▸ Excerpted records:
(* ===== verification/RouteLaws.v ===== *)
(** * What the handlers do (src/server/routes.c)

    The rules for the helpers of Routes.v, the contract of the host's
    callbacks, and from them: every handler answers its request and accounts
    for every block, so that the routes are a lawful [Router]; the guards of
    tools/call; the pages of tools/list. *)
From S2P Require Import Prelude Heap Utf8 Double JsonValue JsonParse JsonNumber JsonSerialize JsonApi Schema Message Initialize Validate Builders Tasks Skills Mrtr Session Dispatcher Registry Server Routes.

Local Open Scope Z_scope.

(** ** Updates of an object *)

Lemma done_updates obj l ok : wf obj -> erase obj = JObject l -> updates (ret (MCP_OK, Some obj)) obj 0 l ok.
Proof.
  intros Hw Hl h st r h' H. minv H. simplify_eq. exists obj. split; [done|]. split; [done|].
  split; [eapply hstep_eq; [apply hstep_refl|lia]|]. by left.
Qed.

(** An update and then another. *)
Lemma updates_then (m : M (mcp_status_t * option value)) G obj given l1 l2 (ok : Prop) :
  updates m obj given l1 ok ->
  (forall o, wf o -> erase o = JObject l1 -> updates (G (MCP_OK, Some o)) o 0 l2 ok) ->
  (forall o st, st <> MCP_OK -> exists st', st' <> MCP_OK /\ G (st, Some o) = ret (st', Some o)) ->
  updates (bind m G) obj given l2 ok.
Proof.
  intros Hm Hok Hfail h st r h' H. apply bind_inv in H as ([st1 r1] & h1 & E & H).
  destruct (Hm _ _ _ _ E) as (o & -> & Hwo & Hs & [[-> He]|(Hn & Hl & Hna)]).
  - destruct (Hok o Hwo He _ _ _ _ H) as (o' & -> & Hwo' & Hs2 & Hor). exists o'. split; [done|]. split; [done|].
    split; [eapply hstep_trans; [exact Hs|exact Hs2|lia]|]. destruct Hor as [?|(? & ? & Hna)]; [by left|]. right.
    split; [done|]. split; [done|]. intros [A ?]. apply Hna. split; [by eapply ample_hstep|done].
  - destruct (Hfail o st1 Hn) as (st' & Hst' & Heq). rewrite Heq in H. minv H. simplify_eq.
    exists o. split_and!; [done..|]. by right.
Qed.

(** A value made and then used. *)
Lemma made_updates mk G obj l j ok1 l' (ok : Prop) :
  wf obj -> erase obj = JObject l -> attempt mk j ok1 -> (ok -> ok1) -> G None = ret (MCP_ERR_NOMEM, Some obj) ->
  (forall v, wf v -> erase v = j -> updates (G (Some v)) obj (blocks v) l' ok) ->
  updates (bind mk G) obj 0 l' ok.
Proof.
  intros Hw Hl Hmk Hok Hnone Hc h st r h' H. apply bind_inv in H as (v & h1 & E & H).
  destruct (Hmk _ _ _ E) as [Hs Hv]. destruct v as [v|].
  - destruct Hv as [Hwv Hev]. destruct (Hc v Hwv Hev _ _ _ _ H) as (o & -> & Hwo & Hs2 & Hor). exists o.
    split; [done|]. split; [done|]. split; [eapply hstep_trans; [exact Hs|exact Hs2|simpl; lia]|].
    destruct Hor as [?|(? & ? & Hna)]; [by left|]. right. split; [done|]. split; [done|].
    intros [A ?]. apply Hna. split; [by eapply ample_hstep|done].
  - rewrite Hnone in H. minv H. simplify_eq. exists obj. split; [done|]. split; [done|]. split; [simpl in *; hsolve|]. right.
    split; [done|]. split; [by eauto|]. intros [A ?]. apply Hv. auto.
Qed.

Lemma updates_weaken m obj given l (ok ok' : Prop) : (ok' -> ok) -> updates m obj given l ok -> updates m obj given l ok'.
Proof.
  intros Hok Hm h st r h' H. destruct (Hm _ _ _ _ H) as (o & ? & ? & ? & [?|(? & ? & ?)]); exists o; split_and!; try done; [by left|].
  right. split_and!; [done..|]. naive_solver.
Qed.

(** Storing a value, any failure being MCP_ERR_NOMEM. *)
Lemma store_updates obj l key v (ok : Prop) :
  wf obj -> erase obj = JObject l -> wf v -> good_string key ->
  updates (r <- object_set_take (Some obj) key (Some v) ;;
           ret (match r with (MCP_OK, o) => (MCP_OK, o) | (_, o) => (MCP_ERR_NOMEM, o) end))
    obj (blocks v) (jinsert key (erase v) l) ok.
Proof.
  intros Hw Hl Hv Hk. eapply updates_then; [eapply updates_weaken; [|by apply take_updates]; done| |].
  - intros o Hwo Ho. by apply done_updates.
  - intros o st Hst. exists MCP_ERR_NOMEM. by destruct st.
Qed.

▸ Work order:
Reproduce the data verbatim, line for line.

▸ Final answer:
(* ===== verification/RouteLaws.v ===== *)
(** * What the handlers do (src/server/routes.c)

    The rules for the helpers of Routes.v, the contract of the host's
    callbacks, and from them: every handler answers its request and accounts
    for every block, so that the routes are a lawful [Router]; the guards of
    tools/call; the pages of tools/list. *)
From S2P Require Import Prelude Heap Utf8 Double JsonValue JsonParse JsonNumber JsonSerialize JsonApi Schema Message Initialize Validate Builders Tasks Skills Mrtr Session Dispatcher Registry Server Routes.

Local Open Scope Z_scope.

(** ** Updates of an object *)

Lemma done_updates obj l ok : wf obj -> erase obj = JObject l -> updates (ret (MCP_OK, Some obj)) obj 0 l ok.
Proof.
  intros Hw Hl h st r h' H. minv H. simplify_eq. exists obj. split; [done|]. split; [done|].
  split; [eapply hstep_eq; [apply hstep_refl|lia]|]. by left.
Qed.

(** An update and then another. *)
Lemma updates_then (m : M (mcp_status_t * option value)) G obj given l1 l2 (ok : Prop) :
  updates m obj given l1 ok ->
  (forall o, wf o -> erase o = JObject l1 -> updates (G (MCP_OK, Some o)) o 0 l2 ok) ->
  (forall o st, st <> MCP_OK -> exists st', st' <> MCP_OK /\ G (st, Some o) = ret (st', Some o)) ->
  updates (bind m G) obj given l2 ok.
Proof.
  intros Hm Hok Hfail h st r h' H. apply bind_inv in H as ([st1 r1] & h1 & E & H).
  destruct (Hm _ _ _ _ E) as (o & -> & Hwo & Hs & [[-> He]|(Hn & Hl & Hna)]).
  - destruct (Hok o Hwo He _ _ _ _ H) as (o' & -> & Hwo' & Hs2 & Hor). exists o'. split; [done|]. split; [done|].
    split; [eapply hstep_trans; [exact Hs|exact Hs2|lia]|]. destruct Hor as [?|(? & ? & Hna)]; [by left|]. right.
    split; [done|]. split; [done|]. intros [A ?]. apply Hna. split; [by eapply ample_hstep|done].
  - destruct (Hfail o st1 Hn) as (st' & Hst' & Heq). rewrite Heq in H. minv H. simplify_eq.
    exists o. split_and!; [done..|]. by right.
Qed.

(** A value made and then used. *)
Lemma made_updates mk G obj l j ok1 l' (ok : Prop) :
  wf obj -> erase obj = JObject l -> attempt mk j ok1 -> (ok -> ok1) -> G None = ret (MCP_ERR_NOMEM, Some obj) ->
  (forall v, wf v -> erase v = j -> updates (G (Some v)) obj (blocks v) l' ok) ->
  updates (bind mk G) obj 0 l' ok.
Proof.
  intros Hw Hl Hmk Hok Hnone Hc h st r h' H. apply bind_inv in H as (v & h1 & E & H).
  destruct (Hmk _ _ _ E) as [Hs Hv]. destruct v as [v|].
  - destruct Hv as [Hwv Hev]. destruct (Hc v Hwv Hev _ _ _ _ H) as (o & -> & Hwo & Hs2 & Hor). exists o.
    split; [done|]. split; [done|]. split; [eapply hstep_trans; [exact Hs|exact Hs2|simpl; lia]|].
    destruct Hor as [?|(? & ? & Hna)]; [by left|]. right. split; [done|]. split; [done|].
    intros [A ?]. apply Hna. split; [by eapply ample_hstep|done].
  - rewrite Hnone in H. minv H. simplify_eq. exists obj. split; [done|]. split; [done|]. split; [simpl in *; hsolve|]. right.
    split; [done|]. split; [by eauto|]. intros [A ?]. apply Hv. auto.
Qed.

Lemma updates_weaken m obj given l (ok ok' : Prop) : (ok' -> ok) -> updates m obj given l ok -> updates m obj given l ok'.
Proof.
  intros Hok Hm h st r h' H. destruct (Hm _ _ _ _ H) as (o & ? & ? & ? & [?|(? & ? & ?)]); exists o; split_and!; try done; [by left|].
  right. split_and!; [done..|]. naive_solver.
Qed.

(** Storing a value, any failure being MCP_ERR_NOMEM. *)
Lemma store_updates obj l key v (ok : Prop) :
  wf obj -> erase obj = JObject l -> wf v -> good_string key ->
  updates (r <- object_set_take (Some obj) key (Some v) ;;
           ret (match r with (MCP_OK, o) => (MCP_OK, o) | (_, o) => (MCP_ERR_NOMEM, o) end))
    obj (blocks v) (jinsert key (erase v) l) ok.
Proof.
  intros Hw Hl Hv Hk. eapply updates_then; [eapply updates_weaken; [|by apply take_updates]; done| |].
  - intros o Hwo Ho. by apply done_updates.
  - intros o st Hst. exists MCP_ERR_NOMEM. by destruct st.
Qed.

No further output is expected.